Hablamos de estas actitudes y conductas, porque las mismas pueden estar presentes en personas que vemos en la cotidianidad, en el trabajo, las comunidades o en cualquier grupo en donde se interactúe. En estos espacios de interacción social, nos podemos encontrar con quienes mienten con facilidad y manipulan a otros, en base a “actuaciones justificadas” en reglas y normativas, en diferentes contextos sociales, según les convenga.
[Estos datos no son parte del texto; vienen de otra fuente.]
(** * FreeFileSync, [Source/lib/parallel_scan.cpp]: the parallel directory scan

    A shallow embedding of the scan core:
    - [AsyncCallback], the coordinator shared by the worker threads and the
      foreground thread;
    - [DirCallback] and [BaseDirCallback], the traversal callbacks that fill a
      [DirectoryValue];
    - [fillBuffer], the dispatcher that groups the requested folders by root
      device, starts one worker per device and drains the coordinator.

    Conventions.  A C++ reference held by an object ([FolderContainer&],
    [std::map&], [AsyncCallback&], [time_point&]) is a component of the state
    that the embedded member functions thread through; a reference into the
    folder tree is the list of child names leading to the node.  Blocking
    calls and the clock are answered by an explicit environment.  Exceptions
    are results. *)

From Stdlib Require Import ZArith NArith String Ascii List Lia.
From stdpp Require Import base option list sorting gmap sets strings pretty.

#[local] Set Warnings "-register-all,-clear-no-such-hyp".
#[local] Open Scope Z_scope.

(** ** Machine integers and strings *)

(** [int] is a 32-bit two's complement integer; [std::atomic<int>] arithmetic
    wraps around. *)
Definition INT_MAX : Z := 2147483647.
Definition int_wrap (z : Z) : Z := (z + 2 ^ 31) mod 2 ^ 32 - 2 ^ 31.

(** [size_t] is an unsigned 64-bit integer. *)
Definition size_t_wrap (n : N) : N := (n mod 2 ^ 64)%N.

(** [Zstring] (file system strings) and [std::wstring] (user interface
    strings) are both sequences of characters. *)
Abbreviation Zstring := string (only parsing).
Abbreviation wstring := string (only parsing).

(** [std::chrono::steady_clock::time_point] and durations, counted in one
    common tick. *)
Abbreviation time_point := Z (only parsing).
Abbreviation duration := Z (only parsing).

(** ** Helpers of the [zen] library that the file calls

    Their headers ([zen/string_tools.h], [zen/basic_math.h], [zen/file_error.h],
    [zen/i18n.h]) are not part of the sources at hand. *)
Module zen.

(** Modelled from the spec: [endsWith(str, postfix)], used for "entries whose
    name ends with a reserved database or lock suffix". *)
Definition endsWith (str postfix : Zstring) : bool :=
  let strLen := String.length str in
  let pfLen := String.length postfix in
  if (strLen <? pfLen)%nat then false
  else String.eqb (substring (strLen - pfLen) pfLen str) postfix.

Inductive FailureReturnVal := IF_MISSING_RETURN_ALL | IF_MISSING_RETURN_NONE.

(** The part of [str] before the last occurrence of [term], if there is one. *)
Fixpoint search_last (str : Zstring) (term : ascii) : option Zstring :=
  match str with
  | EmptyString => None
  | String c rest =>
      match search_last rest term with
      | Some before => Some (String c before)
      | None => if Ascii.eqb c term then Some EmptyString else None
      end
  end.

(** Modelled from the spec: [beforeLast(str, term, rv)], "the segment before
    the final separator"; when the separator is missing the result is the
    whole string or the empty string, as [rv] says. *)
Definition beforeLast (str : Zstring) (term : ascii) (rv : FailureReturnVal) : Zstring :=
  match search_last str term with
  | Some before => before
  | None => match rv with
            | IF_MISSING_RETURN_ALL => str
            | IF_MISSING_RETURN_NONE => EmptyString
            end
  end.

(** Modelled from the spec: [numeric::dist], the distance between two time
    points "computed in a wrap-safe way". *)
Definition dist (a b : Z) : Z := if b <? a then a - b else b - a.

(** [replaceCpy(str, oldTerm, newTerm)]: every occurrence replaced, left to
    right; [fuel] bounds the number of characters looked at. *)
Fixpoint replace_from (fuel : nat) (str oldTerm newTerm : string) : string :=
  match fuel, str with
  | S fuel', String c rest =>
      if String.prefix oldTerm str
      then newTerm +:+
           replace_from fuel' (substring (String.length oldTerm)
                                         (String.length str - String.length oldTerm) str)
                        oldTerm newTerm
      else String c (replace_from fuel' rest oldTerm newTerm)
  | _, _ => str
  end.

Definition replaceCpy (str oldTerm newTerm : string) : string :=
  if String.eqb oldTerm EmptyString then str
  else replace_from (String.length str) str oldTerm newTerm.
Arguments replaceCpy : simpl never.

(** The translation macro [_()] with no language file loaded. *)
Definition translate (s : wstring) : wstring := s.

(** [_P(singular, plural, n)] with no language file loaded; [%x] stands for
    the number. *)
Definition numberTo (n : N) : wstring := pretty n.
Definition translate_plural (singular plural : wstring) (n : N) : wstring :=
  replaceCpy (if (n =? 1)%N then singular else plural) "%x" (numberTo n).

(** [FileError(msg, details)] and its [toString()]. *)
Definition newline : string := String (ascii_of_nat 10) EmptyString.
Record FileError := { toString : wstring }.
Definition FileError2 (msg details : wstring) : FileError :=
  {| toString := msg +:+ newline +:+ newline +:+ details |}.

End zen.

(** ** Snapshot model ([file_hierarchy.h], [structures.h]; not under the sources at hand) *)

Inductive SymLinkHandling := EXCLUDE | DIRECT | FOLLOW.

Record FileAttributes := {
  fa_modTime : Z;              (* modification time *)
  fa_fileSize : N;             (* byte size *)
  fa_fileId : string;          (* native file identifier *)
  fa_isFollowedSymlink : bool  (* reached through a symlink *)
}.

Record LinkAttributes := { la_modTime : Z }.

Module FolderContainer.

(** What a child name maps to. *)
Inductive Item (node : Type) :=
| FileRecord (attr : FileAttributes)
| SymlinkRecord (attr : LinkAttributes)
| SubFolder (isFollowedSymlink : bool) (sub : node).
Arguments FileRecord {node} attr.
Arguments SymlinkRecord {node} attr.
Arguments SubFolder {node} isFollowedSymlink sub.

(** Modelled from the spec: the tree node, "an ordered mapping of child name
    to { file record | sub-folder node | symlink record }.  Child names are
    unique within a folder."  Names compare as strings. *)
Inductive t := Node (children : gmap Zstring (Item t)).

Definition children (fc : t) : gmap Zstring (Item t) :=
  match fc with Node c => c end.

Definition empty : t := Node ∅.

(** Modelled from the spec: "append a FileRecord (mod-time, size, id,
    symlink-origin flag) to the current FolderContainer"; a record already
    stored under the name is replaced. *)
Definition addSubFile (itemName : Zstring) (attr : FileAttributes) (fc : t) : t :=
  Node (<[itemName := FileRecord attr]> (children fc)).

(** Modelled from the spec: "append a SymlinkRecord (mod-time)". *)
Definition addSubLink (itemName : Zstring) (attr : LinkAttributes) (fc : t) : t :=
  Node (<[itemName := SymlinkRecord attr]> (children fc)).

(** Modelled from the spec: "create the sub-folder node".  A sub-folder already
    stored under the name keeps its content and takes the new flag.  The C++
    function returns a reference to the nested container: here that is the
    child name, appended to the path of the current node by the caller. *)
Definition addSubFolder (itemName : Zstring) (isFollowedSymlink : bool) (fc : t) : t :=
  match children fc !! itemName with
  | Some (SubFolder _ sub) =>
      Node (<[itemName := SubFolder isFollowedSymlink sub]> (children fc))
  | _ => Node (<[itemName := SubFolder isFollowedSymlink empty]> (children fc))
  end.

(** A [FolderContainer&] is the list of folder names leading from the root
    container to the node it refers to. *)
Definition Ref := list Zstring.

(** The node a reference designates. *)
Fixpoint deref (r : Ref) (root : t) : option t :=
  match r with
  | [] => Some root
  | name :: r' =>
      match children root !! name with
      | Some (SubFolder _ sub) => deref r' sub
      | _ => None
      end
  end.

(** A write through a reference: [f] applied to the designated node. *)
Fixpoint update (r : Ref) (f : t → t) (root : t) : t :=
  match r with
  | [] => f root
  | name :: r' =>
      match children root !! name with
      | Some (SubFolder b sub) =>
          Node (<[name := SubFolder b (update r' f sub)]> (children root))
      | _ => root
      end
  end.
Las leyes y normativas en manos de personas con rasgos de personalidad antisocial, representan un atentado contra la justicia, el principio ético y la solidaridad humana.

Cuando las normativas la manejan personas con características de personalidad patológica, los cuales carecen de un adecuado manejo de sus impulsos y emociones, así como de un saludable locus de control, hay que pensar con cierto pesar, en aquellos que dependen de algún modo de las decisiones de los mismos y la forma en que pueden ser afectados.

Livesley y Cloninger, (2011) definen los trastornos de personalidad como variaciones extremas del temperamento asociadas al fracaso para conseguir las tareas fundamentales de identidad, como la autodirección, la dificultad en la creación de vínculos significativos con los demás, la incapacidad de lograr intimidad, confianza y la afiliación  con otros, la disponibilidad de una identidad social accesible, por ejemplo; para aquellos con quienes se deben interrelacionar en equipo laboralmente y en donde la cooperación espontanea, se asimile como un hábito.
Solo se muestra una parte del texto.